In arrivo una nuova ondata di rincari per le tariffe telefoniche, nuova stangata sulle bollette

Aumenti che, secondo Codacons e Federconsumatori, sarebbero applicati dalle societa’ della telefonia con lo scopo di recuperare i minori introiti legati alle bollette a 28 giorni e compensare i rimborsi che le compagnie devono versare ai clienti per effetto delle decisioni dell’Agcom. “Rispetto allo scorso anno le tariffe delle schede ricaricabili offerte dai principali operatori (Tim, Vodafone, Wind-Tre) sono aumentate con punte del 54,10%, come confermato anche da una analisi di SosTariffe.it”, spiega il Codacons aggiungendo che “nelle ultime settimane gli utenti hanno ricevuto dalle compagnie telefoniche avvisi relativi a modifiche dei piani tariffari, tutte ovviamente al rialzo, con costi che lievitano, a seconda dell’operatore e dell’offerta, tra i +2 e i +3 euro al mese. E non e’ finita: a settembre scatteranno nuovi adeguamenti delle tariffe che introdurranno ulteriori rincari a danno degli utenti delle Tlc”.

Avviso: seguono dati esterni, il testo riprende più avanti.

#[local] Hint Resolve flagIff_printLcdScroll flagIff_rampServo : flagdb.
#[local] Hint Extern 1 (preserves (flagR env) _) =>
  apply flagR_of_flagIff; solve [auto with flagdb] : flagdb.

Ltac flagR_auto := pres; first [ flagR_update | solve [auto with flagdb] | idtac ].

Lemma flagR_read_only {A : Type} (f : World F -> option (A * World F)) :
  (forall w a w', f w = Some (a, w') ->
     nreads w' = nreads w /\ continueFlag w' = continueFlag w) ->
  preserves (flagR env) f.
Proof.
  intros Hf w a w' H. apply Hf in H. destruct H as [Hn Hc].
  apply flagIff_flagR. apply flagIff_frame; assumption.
Qed.

Lemma flagR_millis : preserves (flagR env) (millis env).
Proof. apply flagR_read_only. intros w a w' H. inversion H; subst. auto. Qed.

Lemma flagR_get_units n : preserves (flagR env) (get_units env n).
Proof. apply flagR_read_only. intros w a w' H. inversion H; subst. auto. Qed.

Lemma flagR_open_dir : preserves (flagR env) (open_dir env).
Proof. apply flagR_read_only. intros w a w' H. inversion H; subst. auto. Qed.

Lemma flagR_file_open name : preserves (flagR env) (file_open env name).
Proof. apply flagR_read_only. intros w a w' H. inversion H; subst. auto. Qed.

#[local] Hint Resolve flagR_millis flagR_get_units flagR_open_dir flagR_file_open : flagdb.

Lemma flagR_checkServo : preserves (flagR env) (checkServo env).
Proof. unfold checkServo, probe_sweep, probe_verdict, servo_write, delay. flagR_auto. Qed.

Lemma flagR_getFileName fuel : preserves (flagR env) (getFileName env fuel).
Proof. unfold getFileName, scan_directory, delay. flagR_auto. Qed.

#[local] Hint Resolve flagR_checkServo flagR_getFileName : flagdb.

Lemma flagR_startTest fuel : preserves (flagR env) (startTest env fuel).
Proof. unfold startTest, open_log, detect_servo, start_clock, writeHeader, delay. flagR_auto. Qed.

Lemma flagR_endTest : preserves (flagR env) endTest.
Proof. unfold endTest, delay. flagR_auto. Qed.

#[local] Hint Resolve flagR_startTest flagR_endTest : flagdb.

Lemma flagR_loop_toggle fuel : preserves (flagR env) (loop_toggle env fuel).
Proof. unfold loop_toggle, delay. flagR_auto. Qed.


(** ** What the waits and the display leave alone *)

#[local] Instance keeps_pre {A : Type} (p : World F -> A) : Pre (keeps p).
Proof. split; unfold keeps; [reflexivity | intros; congruence]. Qed.


Lemma snapshot_event (e : Event F) (w : World F) :
  quiet_event e = true -> snapshot (set_trace (e :: trace w) w) = snapshot w.
Proof.
  intros He. unfold snapshot, probes, scans. simpl.
  destruct e; simpl in *; try discriminate; try reflexivity.
  apply negb_true_iff in He. rewrite He. reflexivity.
Qed.

Lemma keeps_emit (e : Event F) :
  quiet_event e = true -> preserves (keeps (@snapshot F)) (emit e).
Proof.
  intros He w x w' H. inversion H; subst. apply snapshot_event. exact He.
Qed.

Lemma keeps_printLcd a b :
  not_probe_text a -> preserves (keeps (@snapshot F)) (printLcd a b).
Proof.
  intros Ha. unfold printLcd. pres; apply keeps_emit; try reflexivity.
  simpl. rewrite Ha. reflexivity.
Qed.

Ltac snap_update := solve [ unfold keeps; reflexivity ].

Lemma keeps_digitalRead : preserves (keeps (@snapshot F)) (digitalRead env).
Proof. intros w x w' H. inversion H; subst. reflexivity. Qed.

Lemma keeps_wait_press fuel dt total :
  preserves (keeps (@snapshot F)) (wait_press env fuel dt total).
Proof.
  revert total. induction fuel as [|fuel IH]; intros total; simpl; pres;
    try snap_update; try apply keeps_digitalRead; try apply IH.
  apply keeps_emit. reflexivity.
Qed.

Lemma keeps_wait_release fuel dt total full :
  preserves (keeps (@snapshot F)) (wait_release env fuel dt total full).
Proof.
  revert total. induction fuel as [|fuel IH]; intros total; simpl; pres;
    try snap_update; try apply keeps_digitalRead; try apply IH.
  apply keeps_emit. reflexivity.
Qed.

Lemma keeps_delayCheckButton dt full :
  preserves (keeps (@snapshot F)) (delayCheckButton env dt full).
Proof.
  unfold delayCheckButton. pres; try snap_update.
  - apply keeps_wait_press.
  - apply keeps_wait_release.
Qed.

Lemma keeps_scroll tokens :
  Forall not_probe_text tokens -> preserves (keeps (@snapshot F)) (scroll env tokens).
Proof.
  assert (H : forall n tokens, (List.length tokens <= n)%nat ->
              Forall not_probe_text tokens ->
              preserves (keeps (@snapshot F)) (scroll env tokens)).
  { induction n as [|n IH]; intros [|t1 [|t2 rest]] Hl Hp; simpl in *;
      pres; try lia; try apply keeps_delayCheckButton;
      try (apply keeps_printLcd; first [ reflexivity | inversion Hp; assumption ]).
    apply IH; [lia|]. inversion Hp as [|? ? _ Hp']. inversion Hp'. assumption. }
  intros Hp. apply (H (List.length tokens)); [lia | exact Hp].
Qed.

Un altro fronte aperto, e’ quello degli indennizzi per le bollette a 28 giorni. Le associazioni dei consumatori denunciano che, a questo proposito, si stia consumando “un vero e proprio scandalo: gli operatori stanno ostacolando in ogni modo la corresponsione dei rimborsi spettanti ai consumatori, eludendo le disposizioni dell’Agcom e del Consiglio di Stato che stabiliscono che gli indennizzi devono essere versati in automatico e senza necessita’ di esplicita richiesta da parte degli utenti”. Federconsumatori ricorda che “per ottenere i rimborsi, i cittadini non devono fare assolutamente nulla. Il pronunciamento del Consiglio di Stato e’ stato estremamente chiaro in questo senso, riconoscendo una volta per tutte il criterio automatico da adottare per l’erogazione dei rimborsi a cui gli utenti hanno diritto. Di fronte all’insistenza e alle scorrettezze delle compagnie, anche l’Agcom ha deciso di intervenire nuovamente, avviando una procedura sanzionatoria contro queste ultime. Da fonti di stampa, la decisione risale a luglio ma e’ stata notificata agli operatori solo nei giorni scorsi. L’Agcom conferma che la sua delibera sui rimborsi va interpretata dalle compagnie riconoscendo in automatico i rimborsi, come del resto abbiamo sottolineato e ribadito a piu’ riprese. Se le compagnie continueranno ad agire in questo modo, la Federconsumatori avviera’ gli opportuni interventi di carattere legale per garantire il rispetto delle norme e il diritto dei cittadini ad ottenere, senza alcun ostacolo o vessazione, quanto loro riconosciuto”.